Ab 15 Uhr musste er über 25 Hausbesuche machen
Denn damit wäre er vorbestraft gewesen. Den Pfusch gab er zu: „Es stimmt so.“ Ein Jahr arbeitete er damals gerade für den Pflegedienst, war am 2. August 2008 für die Spätschicht eingeteilt. Das heißt: Er musste ab 15 Uhr über 25 Hausbesuche machen. Bei Wilhelmine O. (82) stand an: Umbetten, frischmachen, Medikamente geben. Als Hans B. gegen 21 Uhr zu der bettlägerigen, lungenkranken Frau kam, sollte er ihr zwei Milliliter Solosin TR über die Magensonde verabreichen.
Doch der Pfleger fand weder die kleine Spritze, die von der Tochter der Rentnerin samt Hinweis-Zettel bereit gelegt worden war. Noch las er den Beipackzettel des ihm fremden Mittels. Stattdessen nahm er eine wesentlich größere Spritze, die gleich oben auf dem Nachttisch lag, und füllte sie mit 40 Millilitern.
"Ich stand so unter Zeitdruck"
„Die Flasche selbst enthält doch bloß 100 Milliliter“, stellte Richterin Sigrid Bendick-Raum fest. „Haben Sie sich da nicht gewundert?“ Die Antwort: „Ich habe die Anweisung nicht gelesen, weil ich so unter Zeitdruck stand.“ Als die Frau stark zu schwitzen begann, wurde ihm mulmig. Er rief seine Chefin an, alarmierte den Notarzt. Da war ihr Kreislauf schon kollabiert, sie erlitt Krampfanfälle. In der Nacht darauf starb die Frau im Nordklinikum. Dass eine Überdosis des Mittels die Ursache war, ergab die Obduktion.
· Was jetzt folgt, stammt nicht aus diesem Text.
(** ** Allowing romaji takes no pass away *)

(** X12. An answer that passes a checker with romaji off passes it with romaji
    on, with the same outcome. *)
Theorem allowing_romaji_keeps_passes (ucd : UCD) (answer : str) :
  (forall msg,
     check_greeting ucd answer false = Ok (true, msg) ->
     check_greeting ucd answer true = Ok (true, msg))
  /\ (forall msg name,
        check_self_intro ucd answer false = Ok (true, msg, name) ->
        check_self_intro ucd answer true = Ok (true, msg, name))
  /\ (forall msg,
        check_vowels ucd answer false = Ok (true, msg) ->
        check_vowels ucd answer true = Ok (true, msg)).
Proof.
  destruct (to_hiragana_lower_folds ucd answer) as (kana & Hkana & _ & Hhira).
  split; [|split].
  - intros msg.
    rewrite !(check_greeting_cases ucd answer _ _ Hhira).
    destruct (strip_all_spaces (lower ucd kana) ==? utf8 "こんにちは"); [auto|].
    destruct (utf8 "こんにちわ" ==? strip_all_spaces (lower ucd kana)); discriminate.
  - intros msg name.
    rewrite !(check_self_intro_cases ucd answer _ kana Hkana).
    destruct (re_match jp_pat (collapse_spaces kana)); [auto | discriminate].
  - intros msg H.
    rewrite (check_vowels_romaji_cases ucd answer kana Hkana).
    rewrite (check_vowels_no_romaji ucd answer kana Hkana) in H.
    destruct (eqb_strs (tokens_of kana) target); [exact H|].
    destruct (List.length (tokens_of kana) =? 5)%nat; [|discriminate].
    destruct (mismatches 1 (combine (tokens_of kana) target)); discriminate.
Qed.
„So etwas darf auch nicht unter Zeitdruck passieren“, sagte Staatsanwalt Michael Schaffer. Er beantragte 6.000 Euro Strafe. Die Richterin gab dem reuigen Pfleger aber Rabatt: Nur 3.150 Euro Strafe (entspricht drei Gehältern). Damit ist er nicht vorbestraft – und weiter bei dem Pflegedienst tätig.